WORK REQUIRED:
Find each line of the material below in which the word "None" occurs, and return it.

-----

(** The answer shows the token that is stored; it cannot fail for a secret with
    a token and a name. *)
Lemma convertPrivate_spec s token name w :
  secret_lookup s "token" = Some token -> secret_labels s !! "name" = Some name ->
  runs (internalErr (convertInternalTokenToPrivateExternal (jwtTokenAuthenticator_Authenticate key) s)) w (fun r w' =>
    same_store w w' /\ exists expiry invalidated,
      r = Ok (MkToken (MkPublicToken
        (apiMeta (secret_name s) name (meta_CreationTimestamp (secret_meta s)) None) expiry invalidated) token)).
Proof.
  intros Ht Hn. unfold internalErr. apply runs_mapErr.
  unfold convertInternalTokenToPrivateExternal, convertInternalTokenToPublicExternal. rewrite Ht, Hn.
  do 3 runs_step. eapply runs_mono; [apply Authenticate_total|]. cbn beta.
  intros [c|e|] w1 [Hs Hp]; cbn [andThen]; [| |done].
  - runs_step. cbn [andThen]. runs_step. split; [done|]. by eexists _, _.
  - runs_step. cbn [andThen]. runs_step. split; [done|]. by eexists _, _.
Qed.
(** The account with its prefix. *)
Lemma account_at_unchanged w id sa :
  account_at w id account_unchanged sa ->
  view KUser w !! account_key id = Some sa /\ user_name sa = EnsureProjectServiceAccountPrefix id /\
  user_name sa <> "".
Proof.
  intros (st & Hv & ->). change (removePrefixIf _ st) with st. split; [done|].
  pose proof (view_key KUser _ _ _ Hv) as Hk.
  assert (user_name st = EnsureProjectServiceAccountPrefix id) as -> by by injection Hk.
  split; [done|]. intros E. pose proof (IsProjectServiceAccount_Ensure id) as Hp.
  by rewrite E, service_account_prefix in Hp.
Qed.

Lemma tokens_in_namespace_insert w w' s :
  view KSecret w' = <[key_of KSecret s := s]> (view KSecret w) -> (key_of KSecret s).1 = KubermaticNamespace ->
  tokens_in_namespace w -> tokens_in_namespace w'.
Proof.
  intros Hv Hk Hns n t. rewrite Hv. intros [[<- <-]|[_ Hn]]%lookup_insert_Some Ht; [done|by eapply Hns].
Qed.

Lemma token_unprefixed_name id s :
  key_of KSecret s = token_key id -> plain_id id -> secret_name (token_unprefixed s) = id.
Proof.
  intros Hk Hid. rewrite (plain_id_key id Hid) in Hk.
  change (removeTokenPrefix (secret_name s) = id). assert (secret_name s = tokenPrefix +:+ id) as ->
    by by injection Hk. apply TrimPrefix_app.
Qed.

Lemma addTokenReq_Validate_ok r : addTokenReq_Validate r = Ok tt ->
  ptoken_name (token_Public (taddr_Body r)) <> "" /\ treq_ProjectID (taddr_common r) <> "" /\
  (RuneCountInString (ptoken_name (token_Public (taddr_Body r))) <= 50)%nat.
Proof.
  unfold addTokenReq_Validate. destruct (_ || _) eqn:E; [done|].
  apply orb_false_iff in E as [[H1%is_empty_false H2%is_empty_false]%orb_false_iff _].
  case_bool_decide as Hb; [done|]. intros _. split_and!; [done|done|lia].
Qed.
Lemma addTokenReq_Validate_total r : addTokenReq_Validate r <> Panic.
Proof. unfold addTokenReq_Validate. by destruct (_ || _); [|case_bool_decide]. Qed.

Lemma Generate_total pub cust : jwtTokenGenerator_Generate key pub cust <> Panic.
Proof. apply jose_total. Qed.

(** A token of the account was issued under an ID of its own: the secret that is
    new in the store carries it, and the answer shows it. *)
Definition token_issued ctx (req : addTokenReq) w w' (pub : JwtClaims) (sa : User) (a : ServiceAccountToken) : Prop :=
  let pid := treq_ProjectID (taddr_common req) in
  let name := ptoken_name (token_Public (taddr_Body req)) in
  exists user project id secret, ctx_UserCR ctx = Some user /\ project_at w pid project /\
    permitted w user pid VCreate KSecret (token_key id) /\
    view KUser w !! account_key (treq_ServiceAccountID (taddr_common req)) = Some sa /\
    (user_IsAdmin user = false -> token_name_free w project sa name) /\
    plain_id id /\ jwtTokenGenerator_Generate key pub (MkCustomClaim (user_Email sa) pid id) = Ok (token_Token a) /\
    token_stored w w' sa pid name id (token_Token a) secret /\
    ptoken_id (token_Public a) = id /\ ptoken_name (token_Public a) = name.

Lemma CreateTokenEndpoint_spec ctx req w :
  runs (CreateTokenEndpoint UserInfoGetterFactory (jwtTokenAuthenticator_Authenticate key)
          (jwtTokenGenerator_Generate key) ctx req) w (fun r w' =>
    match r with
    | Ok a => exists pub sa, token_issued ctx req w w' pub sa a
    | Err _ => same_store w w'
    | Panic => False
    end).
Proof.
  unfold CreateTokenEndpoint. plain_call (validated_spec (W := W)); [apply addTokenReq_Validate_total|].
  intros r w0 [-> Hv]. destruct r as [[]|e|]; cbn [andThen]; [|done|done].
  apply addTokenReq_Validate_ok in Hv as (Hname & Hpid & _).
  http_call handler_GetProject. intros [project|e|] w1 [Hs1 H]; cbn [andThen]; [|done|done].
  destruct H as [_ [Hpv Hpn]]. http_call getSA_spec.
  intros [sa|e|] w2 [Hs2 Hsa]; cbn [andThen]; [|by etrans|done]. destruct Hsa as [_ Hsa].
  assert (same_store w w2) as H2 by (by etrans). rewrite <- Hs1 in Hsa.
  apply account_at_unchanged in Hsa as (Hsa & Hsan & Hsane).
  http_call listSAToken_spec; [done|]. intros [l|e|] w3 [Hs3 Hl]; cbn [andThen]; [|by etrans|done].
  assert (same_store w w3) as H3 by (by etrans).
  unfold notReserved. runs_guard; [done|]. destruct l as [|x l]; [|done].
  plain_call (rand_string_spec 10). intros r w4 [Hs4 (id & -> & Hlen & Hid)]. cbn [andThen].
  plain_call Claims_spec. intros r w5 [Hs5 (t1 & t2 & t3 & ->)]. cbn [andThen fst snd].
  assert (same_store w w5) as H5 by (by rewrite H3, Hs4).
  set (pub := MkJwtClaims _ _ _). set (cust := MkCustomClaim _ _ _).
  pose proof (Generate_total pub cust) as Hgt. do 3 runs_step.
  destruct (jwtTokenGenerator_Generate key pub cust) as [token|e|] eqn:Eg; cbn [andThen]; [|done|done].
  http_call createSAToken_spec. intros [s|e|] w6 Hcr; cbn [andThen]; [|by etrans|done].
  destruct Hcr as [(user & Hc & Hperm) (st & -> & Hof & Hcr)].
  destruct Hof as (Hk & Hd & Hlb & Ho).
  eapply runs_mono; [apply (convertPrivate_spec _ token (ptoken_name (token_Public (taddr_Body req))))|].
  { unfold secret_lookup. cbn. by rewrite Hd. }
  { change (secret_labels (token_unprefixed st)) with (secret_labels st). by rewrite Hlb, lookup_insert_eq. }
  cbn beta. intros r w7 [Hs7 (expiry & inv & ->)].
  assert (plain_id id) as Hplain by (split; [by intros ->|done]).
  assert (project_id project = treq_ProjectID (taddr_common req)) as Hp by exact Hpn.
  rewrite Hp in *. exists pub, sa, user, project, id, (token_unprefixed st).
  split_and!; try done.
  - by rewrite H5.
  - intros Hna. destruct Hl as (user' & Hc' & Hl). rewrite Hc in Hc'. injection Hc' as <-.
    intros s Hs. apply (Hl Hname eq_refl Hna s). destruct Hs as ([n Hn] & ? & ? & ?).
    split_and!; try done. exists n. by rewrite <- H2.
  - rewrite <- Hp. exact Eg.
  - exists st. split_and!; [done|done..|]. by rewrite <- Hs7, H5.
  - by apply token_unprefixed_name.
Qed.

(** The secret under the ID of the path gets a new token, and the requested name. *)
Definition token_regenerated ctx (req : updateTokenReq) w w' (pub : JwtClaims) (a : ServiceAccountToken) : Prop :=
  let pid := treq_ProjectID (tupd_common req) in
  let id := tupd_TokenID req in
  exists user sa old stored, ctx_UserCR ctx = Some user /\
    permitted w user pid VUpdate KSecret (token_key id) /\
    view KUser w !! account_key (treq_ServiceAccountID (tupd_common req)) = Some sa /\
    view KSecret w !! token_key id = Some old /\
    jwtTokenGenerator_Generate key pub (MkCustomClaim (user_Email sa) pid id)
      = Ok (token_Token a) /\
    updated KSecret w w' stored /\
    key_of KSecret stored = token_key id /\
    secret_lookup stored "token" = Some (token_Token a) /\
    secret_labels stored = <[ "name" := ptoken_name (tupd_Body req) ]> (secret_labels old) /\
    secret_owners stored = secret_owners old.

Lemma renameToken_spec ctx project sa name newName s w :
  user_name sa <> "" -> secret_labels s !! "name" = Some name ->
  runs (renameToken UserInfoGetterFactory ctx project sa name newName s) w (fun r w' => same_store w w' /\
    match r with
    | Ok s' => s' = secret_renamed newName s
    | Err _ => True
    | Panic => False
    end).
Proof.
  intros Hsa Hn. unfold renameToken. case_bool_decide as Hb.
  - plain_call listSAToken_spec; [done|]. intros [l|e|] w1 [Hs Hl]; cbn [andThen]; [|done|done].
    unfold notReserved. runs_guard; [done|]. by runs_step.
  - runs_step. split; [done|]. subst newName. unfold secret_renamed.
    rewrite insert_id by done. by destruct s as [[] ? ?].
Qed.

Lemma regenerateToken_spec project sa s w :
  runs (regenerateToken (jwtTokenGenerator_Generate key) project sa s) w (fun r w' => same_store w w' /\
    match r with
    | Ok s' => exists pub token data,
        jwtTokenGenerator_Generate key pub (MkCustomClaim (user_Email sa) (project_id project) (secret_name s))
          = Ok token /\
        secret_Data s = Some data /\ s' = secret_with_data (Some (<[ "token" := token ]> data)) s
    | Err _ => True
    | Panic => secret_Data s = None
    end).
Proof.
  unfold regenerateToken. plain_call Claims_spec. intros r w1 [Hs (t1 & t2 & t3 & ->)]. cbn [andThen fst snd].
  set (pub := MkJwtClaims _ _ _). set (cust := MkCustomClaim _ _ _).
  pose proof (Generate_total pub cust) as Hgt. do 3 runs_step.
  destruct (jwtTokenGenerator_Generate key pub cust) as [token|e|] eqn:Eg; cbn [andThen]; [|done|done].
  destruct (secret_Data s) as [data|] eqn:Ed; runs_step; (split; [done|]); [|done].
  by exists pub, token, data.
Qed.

-----

TASK RESPONSE:
        (apiMeta (secret_name s) name (meta_CreationTimestamp (secret_meta s)) None) expiry invalidated) token)).
    | Panic => secret_Data s = None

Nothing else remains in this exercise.